In estimating the thickness of the film on the basis of the true surface area of the silver and the results of microchemical analysis, the film of the polymeric chelate complex of TCE, as in the case of iron, consists of 3–4 molecular layers. Experiments with silver also indicate that the temperature regime of the reaction plays a very substantial role in creating the properties of compositions made from polymers and dispersed metals.
There are still far from enough experimental data with TCE to draw any final conclusions. However, the results obtained allow one to conclude that, by changing the reaction conditions, it is possible to vary over a wide range the electrophysical properties of these compositions.
We express our gratitude to Acad.
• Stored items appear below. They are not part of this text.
(* ===== verification/Manifest.v ===== *)
(** * elucid-catalog: decoding of manifests

    Models src/elucid/elucid-catalog/src/manifest.rs: the audit of the YAML tokens, the
    validation of a decoded document and the declarations that a manifest carries. The
    scanner of yaml-rust2 and serde_yaml's decoding into the raw document are parameters;
    the raw document holds the model's enumerations in place of their renamed copies. *)

From S2P Require Import Core CatalogTypes CatalogModel CatalogSource Bytes Frame Json Storage Canonical Prelude.

#[local] Open Scope string_scope.
#[local] Open Scope list_scope.
#[local] Open Scope Z_scope.

Definition MANIFEST_FORMAT_VERSION : Z := 1.

(** ** The raw document *)

Record RawUserField := {
  rf_name : string;
  rf_logical_type : UserLogicalType;
  rf_nullability : Nullability;
  rf_description : option string;
  rf_historical_remainder_pointer : option string;
}.

Record RawSchema := { rh_version : Z; rh_fields : list RawUserField }.

Record RawEventTimeMapping := { rt_json_pointer : string; rt_format : EventTimeFormat }.

Record RawFieldMapping := { rm_target_field : string; rm_json_pointer : string }.

Record RawIngestionProfileRevision := {
  rr_revision : Z;
  rr_target_schema_version : Z;
  rr_maximum_record_bytes : Z;
  rr_event_time : RawEventTimeMapping;
  rr_mappings : list RawFieldMapping;
}.

Record RawInput := {
  ri_name : string;
  ri_active_ingestion_profile_revision : Z;
  ri_ingestion_profile_revisions : list RawIngestionProfileRevision;
}.

Record RawSource := {
  rs_name : string;
  rs_display_name : string;
  rs_active_schema_version : Z;
  rs_schemas : list RawSchema;
  rs_inputs : list RawInput;
}.

Record RawManifest := { raw_format_version : Z; raw_source : RawSource }.

(** The tokens the audit tells apart. *)
Inductive YamlToken := VersionDirective (major minor : Z) | Alias | Tag | OtherToken.

(** The tokens of a document up to its end or to the first error of the scanner, and
    [serde_yaml::from_str]. *)
Class YamlLib := {
  yaml_tokens : bytes → list YamlToken * bool;
  yaml_decode : bytes → option RawManifest;
}.

(** ** Declarations *)

Record ManifestInputDeclarations := { di_input : Document; di_ingestion_profiles : list Document }.

Record ManifestDeclarations := {
  de_source : Document;
  de_schemas : list Document;
  de_inputs : list ManifestInputDeclarations;
}.

Record CatalogManifest := { cm_source : ManifestSource; cm_declarations : ManifestDeclarations }.

Section Manifest.
Context {env : SpoolEnv} {lib : JsonLib} {text : JsonText} {yaml : YamlLib}.

(** [iter().enumerate().map(f).collect()] without a state *)
Definition try_enumerate {A B} (f : nat → A → catalog_result B) (l : list A) : catalog_result (list B) :=
  '(ys, _) ← try_collect (λ index (_ : unit) x, y ← f index x; Ok (y, tt)) 0 tt l; Ok ys.

Definition schema_path (index : nat) : string := indexed "source.schemas" index.
Definition input_path (index : nat) : string := indexed "source.inputs" index.
Definition revision_path (input_index revision_index : nat) : string :=
  indexed (input_path input_index +:+ ".ingestion_profile_revisions") revision_index.

Definition input_declarations (input_index : nat) (input : ManifestInput) : catalog_result ManifestInputDeclarations :=
  input_declaration ← input_declaration (mi_name input) (input_path input_index);
  ingestion_profiles ← try_enumerate (λ revision_index revision,
      manifest_profile_declaration revision (revision_path input_index revision_index))
    (mi_ingestion_profile_revisions input);
  Ok {| di_input := input_declaration; di_ingestion_profiles := ingestion_profiles |}.

Definition ManifestDeclarations_new (source : ManifestSource) : catalog_result ManifestDeclarations :=
  source_declaration ← source_declaration (ms_name source);
  schemas ← try_enumerate (λ index schema, manifest_schema_declaration schema (schema_path index)) (ms_schemas source);
  inputs ← try_enumerate input_declarations (ms_inputs source);
  Ok {| de_source := source_declaration; de_schemas := schemas; de_inputs := inputs |}.

(** ** Validation *)

(** The loops over versions and revisions: each number is greater than the previous. *)
Fixpoint check_increasing (path : nat → string) (index : nat) (previous : option Z) (numbers : list Z)
    : catalog_result unit :=
  match numbers with
  | [] => Ok tt
  | actual :: rest =>
      _ ← check (match previous with Some previous => negb (actual <=? previous) | None => true end)
            (ManifestInvalid (path index));
      check_increasing path (S index) (Some actual) rest
  end.

Definition raw_pointer (value : option string) (path : string) : catalog_result (option JsonPointer) :=
  match value with
  | None => Ok None
  | Some value => pointer ← manifest_model path (Pointer.parse value); Ok (Some pointer)
  end.

Definition field_try_from_raw (path : string) (field_index : nat) (names : gset string) (field : RawUserField)
    : catalog_result (ManifestUserField * gset string) :=
  let field_path := indexed (path +:+ ".fields") field_index in
  name ← manifest_model (field_path +:+ ".name") (try_name UserFieldKind (rf_name field));
  _ ← check (bool_decide (name ∉ names)) (ManifestInvalid (field_path +:+ ".name"));
  pointer ← raw_pointer (rf_historical_remainder_pointer field) (field_path +:+ ".historical_remainder_pointer");
  Ok ({| mf_name := name; mf_logical_type := rf_logical_type field; mf_nullability := rf_nullability field;
         mf_description := rf_description field; mf_historical_remainder_pointer := pointer |},
      {[name]} ∪ names).

Definition ManifestSchema_try_from_raw (index : nat) (raw : RawSchema) : catalog_result ManifestSchema :=
  let path := schema_path index in
  version ← manifest_model (path +:+ ".version") (SchemaVersion_new (rh_version raw));
  '(fields, _) ← try_collect (field_try_from_raw path) 0 ∅ (rh_fields raw);
  Ok {| mh_version := version; mh_fields := fields |}.

Definition mapping_try_from_raw (path : string) (target_names : gset string) (mapping_index : nat)
    (mapped_names : gset string) (mapping : RawFieldMapping) : catalog_result (ManifestFieldMapping * gset string) :=
  let mapping_path := indexed (path +:+ ".mappings") mapping_index in
  target_field ← manifest_model (mapping_path +:+ ".target_field") (try_name UserFieldKind (rm_target_field mapping));
  _ ← check (bool_decide (target_field ∈ target_names)) (ProfileInvalid (mapping_path +:+ ".target_field"));
  _ ← check (bool_decide (target_field ∉ mapped_names)) (ProfileInvalid (mapping_path +:+ ".target_field"));
  json_pointer ← manifest_model (mapping_path +:+ ".json_pointer") (Pointer.parse (rm_json_pointer mapping));
  Ok ({| mm_target_field := target_field; mm_json_pointer := json_pointer |}, {[target_field]} ∪ mapped_names).

Definition field_names (schema : ManifestSchema) : gset string := list_to_set (mf_name <$> mh_fields schema).

(** Whether a field of the target schema has to be mapped and is not. *)
Definition unmapped (mapped_names : gset string) (field : ManifestUserField) : bool :=
  bool_decide (mf_nullability field = NonNull) && bool_decide (mf_name field ∉ mapped_names).

Definition ManifestIngestionProfileRevision_try_from_raw (input_index : nat) (schemas : list ManifestSchema)
    (revision_index : nat) (raw : RawIngestionProfileRevision) : catalog_result ManifestIngestionProfileRevision :=
  let path := revision_path input_index revision_index in
  revision ← manifest_model (path +:+ ".revision") (ProfileRevision_new (rr_revision raw));
  target_schema_version ← manifest_model (path +:+ ".target_schema_version")
                            (SchemaVersion_new (rr_target_schema_version raw));
  target_schema ← ok_or (find (λ schema, mh_version schema =? target_schema_version) schemas)
                    (ProfileInvalid (path +:+ ".target_schema_version"));
  event_pointer ← manifest_model (path +:+ ".event_time.json_pointer")
                    (Pointer.parse (rt_json_pointer (rr_event_time raw)));
  let event_time := {| mt_json_pointer := event_pointer; mt_format := rt_format (rr_event_time raw) |} in
  '(mappings, mapped_names) ← try_collect (mapping_try_from_raw path (field_names target_schema)) 0 ∅ (rr_mappings raw);
  _ ← check (negb (existsb (unmapped mapped_names) (mh_fields target_schema))) (ProfileInvalid (path +:+ ".mappings"));
  maximum_record_bytes ← manifest_model (path +:+ ".maximum_record_bytes")
                           (MaximumRecordBytes_new (rr_maximum_record_bytes raw));
  Ok {| mr_revision := revision; mr_target_schema_version := target_schema_version;
        mr_maximum_record_bytes := maximum_record_bytes; mr_event_time := event_time; mr_mappings := mappings |}.

Definition ManifestInput_try_from_raw (schemas : list ManifestSchema) (input_index : nat) (raw : RawInput)
    : catalog_result ManifestInput :=
  let path := input_path input_index in
  name ← manifest_model (path +:+ ".name") (try_name InputKind (ri_name raw));
  _ ← check (negb (bool_decide (length (ri_ingestion_profile_revisions raw) = 0%nat)))
        (ManifestInvalid (path +:+ ".ingestion_profile_revisions"));
  revisions ← try_enumerate (ManifestIngestionProfileRevision_try_from_raw input_index schemas)
                (ri_ingestion_profile_revisions raw);
  _ ← check_increasing (λ index, revision_path input_index index +:+ ".revision") 0 None (mr_revision <$> revisions);
  active ← manifest_model (path +:+ ".active_ingestion_profile_revision")
             (ProfileRevision_new (ri_active_ingestion_profile_revision raw));
  _ ← check (existsb (λ revision, mr_revision revision =? active) revisions)
        (ManifestInvalid (path +:+ ".active_ingestion_profile_revision"));
  Ok {| mi_name := name; mi_active_ingestion_profile_revision := active;
        mi_ingestion_profile_revisions := revisions |}.

Definition input_step (schemas : list ManifestSchema) (index : nat) (input_names : gset string) (raw : RawInput)
    : catalog_result (ManifestInput * gset string) :=
  input ← ManifestInput_try_from_raw schemas index raw;
  _ ← check (bool_decide (mi_name input ∉ input_names)) (ManifestInvalid (input_path index +:+ ".name"));
  Ok (input, {[mi_name input]} ∪ input_names).

Definition ManifestSource_try_from (raw : RawSource) : catalog_result ManifestSource :=
  name ← manifest_model "source.name" (try_name SourceKind (rs_name raw));
  _ ← check (negb (bool_decide (length (rs_schemas raw) = 0%nat))) (ManifestInvalid "source.schemas");
  schemas ← try_enumerate ManifestSchema_try_from_raw (rs_schemas raw);
  _ ← check_increasing (λ index, schema_path index +:+ ".version") 0 None (mh_version <$> schemas);
  active_schema_version ← manifest_model "source.active_schema_version"
                            (SchemaVersion_new (rs_active_schema_version raw));
  _ ← check (existsb (λ schema, mh_version schema =? active_schema_version) schemas)
        (ManifestInvalid "source.active_schema_version");
  '(inputs, _) ← try_collect (input_step schemas) 0 ∅ (rs_inputs raw);
  Ok {| ms_name := name; ms_display_name := rs_display_name raw;
        ms_active_schema_version := active_schema_version; ms_schemas := schemas; ms_inputs := inputs |}.

Definition CatalogManifest_try_from (raw : RawManifest) : catalog_result CatalogManifest :=
  _ ← check (raw_format_version raw =? MANIFEST_FORMAT_VERSION) (ManifestInvalid "format_version");
  source ← ManifestSource_try_from (raw_source raw);
  declarations ← ManifestDeclarations_new source;
  Ok {| cm_source := source; cm_declarations := declarations |}.

(** ** Decoding *)

Definition audit_token (token : YamlToken) : bool :=
  match token with
  | VersionDirective major minor => (major =? 1) && (minor =? 2)
  | Alias | Tag => false
  | OtherToken => true
  end.

Definition audit_yaml_syntax (document : bytes) : catalog_result unit :=
  let '(tokens, complete) := yaml_tokens document in
  _ ← check (forallb audit_token tokens) (ManifestInvalid "$");
  check complete (ManifestYamlSyntax "$").

Definition decode (b : bytes) : catalog_result CatalogManifest :=
  _ ← check (utf8_valid b) (ManifestNotUtf8 "$");
  _ ← audit_yaml_syntax b;
  raw ← ok_or (yaml_decode b) (ManifestYamlDecode "$");
  CatalogManifest_try_from raw.

End Manifest.
Lemma plan_profiles_keeps declared declarations stored input_id schemas path g planned g' :
  plan_profiles declared declarations stored input_id schemas path g = Ok (planned, g') →
  stored_revisions stored `prefix_of` planned.*1.
Proof.
  unfold plan_profiles. intros H. apply bind_Ok in H as (u & Hc & H). apply check_Ok, Nat.leb_le in Hc.
  destruct (try_collect_lookup _ _ _ _ _ _ H) as [Hlen Hall]. apply prefix_of_lookup.
  intros k old Hk. destruct (lookup_lt_is_Some_2 (mi_ingestion_profile_revisions declared) k) as [rev Hd].
  { apply lookup_lt_Some in Hk. lia. }
  destruct (Hall k rev Hd) as ([r d] & t & t' & Hy & Hpp). rewrite list_lookup_fmap, Hy. cbn. f_equal.
  unfold plan_profile in Hpp. apply bind_Ok in Hpp as (target & _ & Hpp). apply bind_Ok in Hpp as ([[[r' mat] disp] g1] & Hs & Hpp).
  injection Hpp as <- _ _. cbn [Nat.add] in Hs. rewrite Hk in Hs. inv_ok. congruence.
Qed.

(** A stored input as an application keeps it. *)
Record input_extended (stored input : Input) : Prop := {
  ie_id : i_id input = i_id stored;
  ie_source : i_source_id input = i_source_id stored;
  ie_name : i_name input = i_name stored;
  ie_declaration : i_declaration_digest input = i_declaration_digest stored;
  ie_materialized : i_materialized_digest input = i_materialized_digest stored;
  ie_revisions : i_profile_revisions stored `prefix_of` i_profile_revisions input;
}.
(* ===== verification/CatalogLoad.v ===== *)
(** * Catalog store: loading what is stored

    [represents tables source] says that the rows of a source are those of the source, with
    the definitions that its schemas and profiles materialize to. Loading a represented
    source gives it back; the inputs come in the order of the database. *)

From S2P Require Import Core ErrorCode CatalogTypes CatalogModel CatalogSource Bytes Frame Json Storage Database Canonical Manifest Application Stored ApplicationCorrect StoredCorrect CatalogStore Prelude.
Import Schema.

#[local] Open Scope string_scope.
#[local] Open Scope list_scope.
#[local] Open Scope Z_scope.

(** ** Sources up to the order of their inputs *)

Record source_equiv (a b : Source) : Prop := {
  eq_id : src_id a = src_id b;
  eq_name : src_name a = src_name b;
  eq_display : src_display_name a = src_display_name b;
  eq_declaration : src_declaration_digest a = src_declaration_digest b;
  eq_schemas : src_schemas a = src_schemas b;
  eq_active : src_active_schema_index a = src_active_schema_index b;
  eq_inputs : src_inputs a ≡ₚ src_inputs b;
}.

#[export] Instance source_equiv_equivalence : Equivalence source_equiv.
Proof.
  split.
  - intros a. by constructor.
  - intros a b []. by constructor.
  - intros a b c [] []. constructor; by etrans.
Qed.

(** ** Groups *)

Lemma filter_snoc {A} (P : A → Prop) `{∀ x, Decision (P x)} (l : list A) x :
  filter P (l ++ [x]) = filter P l ++ (if decide (P x) then [x] else []).
Proof. rewrite filter_app, filter_cons, filter_nil. by case_decide. Qed.

Lemma group_by_lookup {T} (key : T → Z) (l : list T) k :
  group_by key l !! k =
  match filter (λ x, key x = k) l with [] => None | rows => Some rows end.
Proof.
  unfold group_by. induction l as [|x l IH] using rev_ind; [apply lookup_empty|].
  rewrite fold_left_app, filter_snoc. cbn [fold_left]. destruct (decide (key x = k)) as [<-|Hne].
  - rewrite lookup_insert_eq, IH. destruct (filter _ l); done.
  - rewrite lookup_insert_ne, IH, app_nil_r by done. done.
Qed.
Lemma plan_source_disposition m current g p g' :
  plan_catalog_application m current g = Ok (p, g') → source_disposition current p.
Proof.
  unfold plan_catalog_application. intros H. apply bind_Ok in H as ([] & Hn & H).
  apply bind_Ok in H as ([[sid disp] g1] & Hid & H). apply bind_Ok in H as ([ps g2] & Hps & H).
  apply bind_Ok in H as (active & Ha & H). apply bind_Ok in H as ([pis g3] & Hpi & H).
  apply bind_Ok in H as (source & Hs & H). apply map_err_Ok in Hs. injection H as <- <-.
  destruct (Source_new_fields _ _ _ _ _ _ _ _ Hs) as (E1 & E2 & E3 & _). pose proof (active_schema_id_new _ _ _ _ _ _ _ _ Hs) as E4.
  destruct current as [s|]; cbn.
  - apply bind_Ok in Hid as ([] & _ & Hid). injection Hid as <- <- <-. apply check_Ok, bool_decide_eq_true in Hn.
    split_and!; [done | done | congruence|]. unfold outcome_of. destruct (_ || _ || _ || _); [done|].
    destruct (negb _ || negb _ || _) eqn:Em; [done|]. intros _. apply orb_false_iff in Em as [Em _]. apply orb_false_iff in Em as [Ed Eact].
    apply negb_false_iff, bool_decide_eq_true in Ed, Eact. split; [congruence|]. rewrite E4. unfold active_schema_id.
    destruct (CatalogSource.active_schema s); [|done]. cbn in Eact. by injection Eact.
  - destruct (generate_source_id g) as [id g4]. by injection Hid as <- <- <-.
Qed.

(** What persisting a plan needs to know of it. *)
Record plan_effect (current : option Source) (p : CatalogApplicationPlan) : Prop := {
  pe_sound : source_sound (plan_source p);
  pe_source : source_disposition current p;
  pe_schema_count : length (plan_schema_definitions p) = length (src_schemas (plan_source p));
  pe_schemas : ∀ k schema d, src_schemas (plan_source p) !! k = Some schema → plan_schema_definitions p !! k = Some d →
    schema_disposition (current_schemas current) k schema d ∧ ph_schema_id d = s_id schema ∧
    ∃ path, schema_materialized schema path = Ok (ph_materialized d);
  pe_input_count : length (plan_input_definitions p) = length (src_inputs (plan_source p));
  pe_inputs : ∀ k input d, src_inputs (plan_source p) !! k = Some input → plan_input_definitions p !! k = Some d →
    input_disposition current input d ∧ pi_input_id d = i_id input;
  pe_profiles : ∃ dss, plan_ingestion_profile_definitions p = concat dss ∧ length dss = length (src_inputs (plan_source p)) ∧
    ∀ j input ds, src_inputs (plan_source p) !! j = Some input → dss !! j = Some ds →
      length ds = length (i_profile_revisions input) ∧
      ∀ k r d, i_profile_revisions input !! k = Some r → ds !! k = Some d →
        profile_disposition (stored_revisions (input_by_name (current_inputs current) (i_name input))) k r d ∧
        pp_ingestion_profile_revision_id d = r_id r ∧ ∃ path, profile_materialized r path = Ok (pp_materialized d);
  pe_prefix : current_schemas current `prefix_of` src_schemas (plan_source p);
  pe_stored : ∀ stored, stored ∈ current_inputs current →
    ∃ input, input ∈ src_inputs (plan_source p) ∧ input_extended stored input;
}.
A. N. Frumkin for his interest in the work.
Institute of Electrochemistry
Academy of Sciences of the USSR
Received
7 III 1962
CITED LITERATURE
- S. D. Levina, K. P. Lobanova, N. A. Platé, DAN, 132, 1140 (1960).
- S. D. Levina, K. P. Lobanova, A. V. Vannikov, DAN, 141, 662 (1961).
- A. A. Berlin, N. G. Matveeva, A. I. Shterde, Izv. AN SSSR, OKhN, 1959, No. 12, 12261; A. A. Berlin, N. G. Matveeva, A. I. Sherle, Author’s Certificate No. 126612, 7 IV 1959.
- A. A. Berlin, L. I. Boguslavskii et al., DAN, 136, 1127 (1961).
- A. Epstein, B. S. Wildi, J. Chem. Phys., 32, 324 (1960).